Comment: As mentioned in the abstract, this is a review article on insect repellents, in particular DEET, in the prevention of mosquito bites. After elaborating on the importance of mosquito borne diseases (700 million cases annually), the role of personal protection by use of insect repellents, and the mosquito life cycle, the author describes stimuli that attract mosquitoes and the way insect repellents counteract some of these attractants. Among these repellents, DEET is claimed as the most effective chemical and a table gives the list of repellents that contain DEET, their formulation, their efficacy relative to the formulation and concentration of DEET. The best ones are those containing 35% of this chemical. The damaging effect of DEET on plastics (such as eye glass frames), some synthetic fabrics, leather and other materials are described. DEET is quite safe, but when used, the whole exposed skin should be cured. Some other repellents available on the market in the USA are also discussed, including plant-derived repellents containing repellent oils such as citronella, geranium, pine, thyme garlic and others, but none of these are as effective as DEET. The author believes that the best protection is to wear perthrin impregnated clothing and to use DEET containing repellents on exposed skin. None of the DEET containing materials mentioned in the paper are available on the Iranian market.

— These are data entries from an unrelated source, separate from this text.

(** Refusals that read nothing.  What is no pointer, and a nil pointer, is
    refused with an [InvalidDecodeError] whatever the stream holds; at the
    end of the stream a pointer gets the end-of-file error of the reader,
    wrapped once by [PeekCode] and once by [Decode].  Either way the
    decoder is left as it was. *)
Theorem Decode_refuses_without_reading (env : Env) (v : Target) (d : Decoder) :
  Target_type v ≫= DecodeMsgpack env = None →
  ((∀ T, v ≠ Pointer T) → Decode env v d = (Fail InvalidDecodeError, d)) ∧
  ((∃ T, v = Pointer T) → unread (r d) = [] →
   Decode env v d
   = (Fail (Wrapped "msgpack: failed to peek code"
              (Wrapped "msgpack: failed to peek code" EOF)), d)).
Proof.
  intros Hself. split.
  - intros Hv. unfold Decode. cbn [Decode_]. unfold Decode_body.
    rewrite Hself. destruct v as [T|T|T]; [|reflexivity|reflexivity].
    exfalso. exact (Hv T eq_refl).
  - intros [T ->] Hend. unfold Decode. rewrite Hend.
    cbn [List.length Decode_]. unfold Decode_body. rewrite Hself.
    destruct d as [[u l] p]. cbn [r unread] in Hend. subst u. reflexivity.
Qed.

Lemma Decode_refuses_without_reading_witness :
  Decode no_user_types (NilPointer TString)
    (reading [0xa1; 0x61] None empty_pool)
  = (Fail InvalidDecodeError, reading [0xa1; 0x61] None empty_pool).
Proof.
  apply (Decode_refuses_without_reading no_user_types (NilPointer TString)
           (reading [0xa1; 0x61] None empty_pool) eq_refl).
  discriminate.
Defined.

Lemma decoders_keys (code : Z) (dec : valueDecoder) :
  decoders !! code = Some dec → 0x80 <= code <= 0xdf.
Proof.
  intros H. apply elem_of_map_to_list in H.
  assert (Forall (λ kv : Z * valueDecoder, 0x80 <= kv.1 <= 0xdf)
                 (map_to_list decoders)) as Hall.
  { apply Forall_forall. intros kv Hkv.
    assert (forallb (λ kv : Z * valueDecoder,
                       (0x80 <=? kv.1) && (kv.1 <=? 0xdf))
                    (map_to_list decoders) = true) as Hb
      by (vm_compute; reflexivity).
    rewrite forallb_forall in Hb.
    specialize (Hb kv (proj1 (list_elem_of_In _ _) Hkv)).
    apply andb_true_iff in Hb. lia. }
  rewrite Forall_forall in Hall. exact (Hall _ H).
Qed.

(** The codes [lookupDecoder] knows.  The table built by the literal
    and by [init] has a decoder for every code from 0x80 to 0xdf except
    0xc1 (never used), 0xc8 and 0xc9 (Ext16, Ext32) and 0xd4, 0xd5, 0xd6 and
    0xd8 (FixExt1, FixExt2, FixExt4, FixExt16), and for no other code; for
    the others [lookupDecoder] returns its "not found" error. *)
Theorem lookupDecoder_domain (code : Z) (d : Decoder) :
  lookupDecoder code d
    = (Fail (Errorf "msgpack: decoder for %s not found"), d)
  ↔ code < 0x80 ∨ 0xdf < code
    ∨ code ∈ [0xc1; 0xc8; 0xc9; 0xd4; 0xd5; 0xd6; 0xd8].
Proof.
  unfold lookupDecoder.
  destruct (decoders !! code) as [dec|] eqn:Hdec.
  - split; [discriminate|]. intros Hout. exfalso.
    pose proof (decoders_keys _ _ Hdec) as Hrange.
    destruct Hout as [?|[?|Hin]]; [lia|lia|].
    assert (forallb (λ c, bool_decide (decoders !! c = None))
                    [0xc1; 0xc8; 0xc9; 0xd4; 0xd5; 0xd6; 0xd8] = true) as Hb
      by (vm_compute; reflexivity).
    rewrite forallb_forall in Hb.
    specialize (Hb code (proj1 (list_elem_of_In _ _) Hin)).
    apply bool_decide_eq_true in Hb. congruence.
  - split; [|reflexivity]. intros _.
    destruct (Z.lt_ge_cases code 0x80) as [?|Hlo]; [left; assumption|].
    destruct (Z.lt_ge_cases 0xdf code) as [?|Hhi]; [right; left; assumption|].
    right; right.
    assert (forallb (λ c, bool_decide (decoders !! c = None → c ∈
                      [0xc1; 0xc8; 0xc9; 0xd4; 0xd5; 0xd6; 0xd8]))
                    (seqZ 0x80 0x60) = true) as Hb
      by (vm_compute; reflexivity).
    rewrite forallb_forall in Hb.
    assert (code ∈ seqZ 0x80 0x60) as Hin by (apply elem_of_seqZ; lia).
    specialize (Hb code (proj1 (list_elem_of_In _ _) Hin)).
    apply bool_decide_eq_true in Hb. exact (Hb Hdec).
Qed.

(** ** Progress *)

Lemma Decode_total_witness :
  (Decode no_user_types (Pointer TInterface)
     (reading [0x92; 0xc3; 0xc0] None empty_pool)).1 ≠ OutOfFuel ∧
  avail (Decode no_user_types (Pointer TInterface)
           (reading [0x92; 0xc3; 0xc0] None empty_pool)).2
  <= avail (reading [0x92; 0xc3; 0xc0] None empty_pool).
Proof.
  apply (Decode_total no_user_types (λ _, eq_refl) (Pointer TInterface)
           (reading [0x92; 0xc3; 0xc0] None empty_pool)).
Defined.

(** Every successful [Decode] into a variable reads at least one byte: as
    long as the engine decodes everything itself, a loop of [Decode]s over
    a finite stream cannot succeed for ever. *)
Theorem Decode_progress (env : Env) (T : GoType) (d d' : Decoder)
    (v : Value) :
  (∀ T, DecodeMsgpack env T = None) →
  Decode env (Pointer T) d = (Ok v, d') →
  avail d' < avail d.
Proof.
  intros Hself Hrun. unfold Decode in Hrun.
  destruct (Decode_good env Hself (S (List.length (unread (r d)))))
    as [_ Hstrict].
  destruct (Hstrict T d) as (_ & _ & Hlt).
  { unfold avail, len. lia. }
  specialize (Hlt v). rewrite Hrun in Hlt. exact (Hlt eq_refl).
Qed.

Lemma Decode_progress_witness :
  avail (reading [0xc0] (Some 0xc3) empty_pool)
  < avail (reading [0xc3; 0xc0] None empty_pool).
Proof.
  apply (Decode_progress no_user_types TBool
           (reading [0xc3; 0xc0] None empty_pool)
           (reading [0xc0] (Some 0xc3) empty_pool) (VBool true)).
  - intros T. reflexivity.
  - reflexivity.
Defined.

(** ** Byte strings and strings *)

Local Ltac frame_step :=
  cbv beta iota zeta; cbn [fst snd dst epool]; rewrite <- ?app_assoc;
  cbn [app].

(** [Encode] of a [[]byte] of length L: always a Bin frame, never a Str
    one, however short -- Bin8 and a one-byte length up to 255, Bin16 and a
    two-byte big-endian length up to 65535, Bin32 and a four-byte length up
    to 2^32 - 1, each followed by the L bytes; beyond that the "too long"
    error, nothing being written.  A nil [[]byte] is written as the empty
    one. *)
Theorem EncodeBytes_frame (env : Env) (b : list Z) (e : Encoder) :
  let L := len b in
  (L <= 255 → Encode env (VBytes b) e = (Ok tt, emit (0xc4 :: L :: b) e)) ∧
  (255 < L <= 65535 →
     Encode env (VBytes b) e
     = (Ok tt, emit (0xc5 :: L / 2 ^ 8 :: L mod 2 ^ 8 :: b) e)) ∧
  (65535 < L <= 2 ^ 32 - 1 →
     Encode env (VBytes b) e
     = (Ok tt, emit (0xc6 :: L / 2 ^ 24 :: (L / 2 ^ 16) mod 2 ^ 8
                    :: (L / 2 ^ 8) mod 2 ^ 8 :: L mod 2 ^ 8 :: b) e)) ∧
  (2 ^ 32 - 1 < L →
     Encode env (VBytes b) e
     = (Fail (Errorf "msgpack: string is too long (len=%d)"), e)) ∧
  Encode env (VNilOf (TSlice (TUint W8))) e = (Ok tt, emit [0xc4; 0x00] e).
Proof.
  intros L.
  assert (0 <= L) as HL0 by (unfold L, len; lia).
  change (Encode env (VBytes b) e) with (EncodeBytes b e).
  unfold EncodeBytes. fold L.
  unfold MaxUint8, MaxUint16, MaxUint32.
  unfold bind, ret, wrap, writePreamble, bind, wrap, unchecked, ret,
    Writer.WriteByte, Writer.WriteUint8, Writer.WriteUint16,
    Writer.WriteUint32, Writer.Write, emit.
  split; [|split; [|split; [|split]]].
  - intros H1.
    destruct (Z.leb_spec L (2 ^ 8 - 1)); [|lia].
    frame_step. change (1 =? 1) with true. frame_step.
    unfold uint8, to_uint. rewrite big_endian_1. cbn [app].
    rewrite Z.mod_mod by lia. rewrite Z.mod_small by lia. reflexivity.
  - intros [H1 H2].
    destruct (Z.leb_spec L (2 ^ 8 - 1)); [lia|].
    destruct (Z.leb_spec L (2 ^ 16 - 1)); [|lia].
    frame_step. change (2 =? 1) with false. change (2 =? 2) with true.
    frame_step.
    unfold uint16, to_uint. rewrite big_endian_2. cbn [app].
    rewrite (Z.mod_small L (2 ^ 16)) by lia.
    rewrite (Z.mod_small (L / 2 ^ 8)); [reflexivity|].
    split; [apply Z.div_pos; lia|apply Z.div_lt_upper_bound; lia].
  - intros [H1 H2].
    destruct (Z.leb_spec L (2 ^ 8 - 1)); [lia|].
    destruct (Z.leb_spec L (2 ^ 16 - 1)); [lia|].
    destruct (Z.leb_spec L (2 ^ 32 - 1)); [|lia].
    frame_step. change (4 =? 1) with false. change (4 =? 2) with false.
    change (4 =? 4) with true. frame_step.
    unfold uint32, to_uint. rewrite big_endian_4. cbn [app].
    rewrite (Z.mod_small L (2 ^ 32)) by lia.
    rewrite (Z.mod_small (L / 2 ^ 24)); [reflexivity|].
    split; [apply Z.div_pos; lia|apply Z.div_lt_upper_bound; lia].
  - intros H1.
    destruct (Z.leb_spec L (2 ^ 8 - 1)); [lia|].
    destruct (Z.leb_spec L (2 ^ 16 - 1)); [lia|].
    destruct (Z.leb_spec L (2 ^ 32 - 1)); [lia|].
    reflexivity.
  - change (Encode env (VNilOf (TSlice (TUint W8))) e) with (EncodeBytes [] e).
    unfold EncodeBytes, bind, ret, wrap, writePreamble, bind, wrap, unchecked,
      ret, Writer.WriteByte, Writer.WriteUint8, Writer.Write.
    change (len [] <=? MaxUint8) with true. frame_step.
    change (1 =? 1) with true. frame_step. reflexivity.
Qed.

Lemma EncodeBytes_frame_witness :
  Encode no_user_types (VBytes [0x68; 0x69]) NewEncoder
  = (Ok tt, emit [0xc4; 0x02; 0x68; 0x69] NewEncoder).
Proof.
  destruct (EncodeBytes_frame no_user_types [0x68; 0x69] NewEncoder)
    as (H & _).
  apply H. vm_compute. discriminate.
Defined.

Lemma Read_app (bs rest : list Z) (last : option Z) (pool : Pool) :
  bufio.Read (List.length bs) (reading (bs ++ rest) last pool)
  = (Ok bs, reading rest (match list.last bs with
                          | Some b => Some b
                          | None => last
                          end) pool).
Proof.
  unfold bufio.Read, reading. cbn [unread r lastByte with_reader dpool].
  rewrite take_app_length, drop_app_length. reflexivity.
Qed.

Lemma string_of_bytes_of_string (s : string) :
  string_of_bytes (bytes_of_string s) = s.
Proof.
  unfold string_of_bytes, bytes_of_string.
  rewrite <- (string_of_list_ascii_of_string s) at 2. f_equal.
  induction (list_ascii_of_string s) as [|a l IH]; [reflexivity|].
  cbn [fmap list_fmap]. rewrite N2Z.id, ascii_N_embedding. f_equal. exact IH.
Qed.

Lemma EncodeString_short (env : Env) (s : string) (e : Encoder) :
  strlen s < 32 →
  Encode env (VString s) e
  = (Ok tt, emit ((0xa0 + strlen s) :: bytes_of_string s) e).
Proof.
  intros Hshort.
  assert (0 <= strlen s) as Hnn by (unfold strlen; lia).
  change (Encode env (VString s) e) with (EncodeString s e).
  unfold EncodeString. cbv zeta.
  destruct (Z.ltb_spec (strlen s) 32); [|lia].
  unfold bind, unchecked, Writer.WriteByte, Writer.WriteString.
  rewrite !Write_emit. cbn [fst snd]. rewrite emit_emit. cbn [app].
  unfold uint8, to_uint. rewrite Z.mod_small by lia.
  rewrite (lor_fix _ _ 5); [reflexivity|lia|lia|reflexivity].
Qed.

Lemma fixstr_codes (L : Z) :
  0 <= L < 32 →
  decoders !! (0xa0 + L) = Some (fixstrDecoder (0xa0 + L))
  ∧ Code.IsMapFamily (0xa0 + L) = false
  ∧ uint8 (0xa0 + L - Code.FixStr0) = L.
Proof.
  intros HL.
  assert (L ∈ seqZ 0 32) as Hin by (apply elem_of_seqZ; lia).
  revert Hin. generalize L. apply Forall_forall.
  vm_compute. repeat constructor.
Qed.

Abolhassan Nadim, M.D., Tehran, Iran
Source: Fradin MS. Ann Intern Med 1998; 128:931-40.
SINGLE DOSE VITAMIN A TREATMENT IN ACUTE SHIGELLOSIS IN BANGLADESHI CHILDREN: RANDOMISED DOUBLE BLIND CONTROLLED TRIAL
Summary: Objective: to evaluate the efficacy of a single large oral dose of vitamin A in treating acute shigellosis in children in Bangladesh. Design: Randomized double blind controlled clinical trial. Setting: Dhaka Hospital, International Center for Diarrhoeal Disease Research, Bangladesh. Subjects: 83 children aged 1-7 years with bacteriologically proved shigellosis but no clinical signs of vitamin A deficiency; 42 were randomized to treatment with vitamin A and 41 formed a control group. Intervention: Children were given single oral dose of 200000 IU of vitamin A plus 25 IU vitamin E or a control preparation of 25 IU vitamin E. Main outcome measures: Clinical cure on study day 5 and bacteriological cure. Results: Baseline characteristics of the subjects in the two treatment groups were similar. Significantly more children in the vitamin A group than in the control group achieved clinical cure 19/42 (45%) v 8/14 (20%); c 2=514,1 df, p=0.02; risk ratio -0.68 (95% confidence interval: 0.50 to 0.93). When cure was determined bacteriologically, the groups had similar rates (16/42 (38%) v 16/41 (39%); c 2 =0.02,1 df, p= 0.89; risk ratio=0.98 (0.70 to 1.39). Conclusions: Vitamin A reduces the severity of acute shigellosis in children living in areas where vitamin A deficiency is a major public health problem.
Comment: It is evident that the mortality/morbidity rate of infectious diseases increases in the presence of protein and vitamin deficiency and currently some of the vitamins including vitamin E are used as anti-oxidants. Among these vitamins the role vitamin A plays in the health and integrity of the mucosae has been identified,the best example is xerophthalmia caused by vitamin A deficiency which prones the eyes to the infectious agents leading to blindness. According to this article, vitamin A has no direct effect on Shigella. Although vitamin A supplementation in malnourished patients (including vitamin A deficiency) with shigella potentiate the mucosal repair and give better therapeutic results, its effectiveness in the absence of vitamin A deficiency is not clear. It must be considered that not only vitamin A but also all deficient nutritional elements must be identified and replaced in malnourished patients with infectious disease to improve prognosis and further reduce mortality and morbidity from infectious processes.
Ali Reza Yalda, M.D., Tehran, Iran
Source: Hossain S, Biswas R, Kabir I, et al. BMJ 1998; 316(7):422-5.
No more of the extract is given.